As the magnetic characteristics of a test piece are heavily formed by its overall structure, magnetic methods are utilized to reveal the location and approximate dimensions of flaws and marks. By magnetic testing, an object is used that contains a sizeable stretch of wire through which flows a steady alternating current (primary coil). Placed in this first piece is a shorter coil (the secondary coil), to which is linked an electrical measuring tool. The steady current in the larger coil forces the current to flow within the secondary coil by the method of induction. When an iron sample is slotted in the secondary coil, sudden changes in the further current can signal imperfections in the bar. This technique only finds differentiations in parts along the length of a sample and does not find longer or continuous imperfections that easily. Another such method, using eddy currents induced in a primary coil, also can be used to find marks and weaknesses. A steady current is induced in the test sample. Weaknesses that are located in the path of the current determine resistance of the test material; this adaptation should be measured under suitable tools.

Infrared

Infrared techniques have sometimes been utilized to isolate material continuity in complex construction situations. While testing the quality of adhesive bonds in the sandwich core and facing sheets within a usual sandwich structure material such as plywood, for example, heat is used in the surface of the sandwich skin material. When bond lines are continuous, those core materials reveal a heat signature on the surface material, and the localised temperatures of the face should appear evenly on these bond lines.
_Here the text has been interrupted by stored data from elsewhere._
(* ===== verification/Validate.v ===== *)
(** * [yutha-cedar-plus]: validating and loading a constitution

    The structural validators, the resolution of named predicates and the
    bridge to Cedar ([validate.rs]), and the loader that runs them
    ([loader.rs]). *)

From S2P Require Import Prelude RustStd Core Crypto Score Enforcement CedarPlus Procedure.
Import EngineConfig.

(** ** Names *)

Section validate.
(** The iteration orders of a hash set and of the escalation graph. *)
Context (set_iter : gset string → list string)
        (graph_iter : gmap string (gset string) → list (string * gset string)).
Implicit Types (config : EngineConfig) (p : Procedure).

Notation Checked := (Result unit CedarPlusError) (only parsing).

(** [for x in xs { f(x)? }] *)
Fixpoint check_each {A} (f : A → Checked) (l : list A) : Checked :=
  match l with
  | [] => Ok tt
  | x :: l => let? _ := f x in check_each f l
  end.

(** One loop over names: [if !seen.insert(name) { return Err(..) }]. *)
Fixpoint check_distinct (err : string → CedarPlusError) (seen : gset string) (names : list string)
  : Checked :=
  match names with
  | [] => Ok tt
  | n :: names =>
      if bool_decide (n ∈ seen) then Err (err n) else check_distinct err ({[n]} ∪ seen) names
  end.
Where that bond line is insignificant, missing, or erroneous, however, this temperature will not adapt. Infrared photography of the face can then indicate the location and geometry of the broken adhesive. Another kind of process utilizes thermal coatings that will change appearance upon reaching a set temperature.

Lastly, nondestructive procedures also are found to permit a entire understanding of the mechanical properties of a test object. Ultrasonics and thermal processes appear most trustworthy in this regard.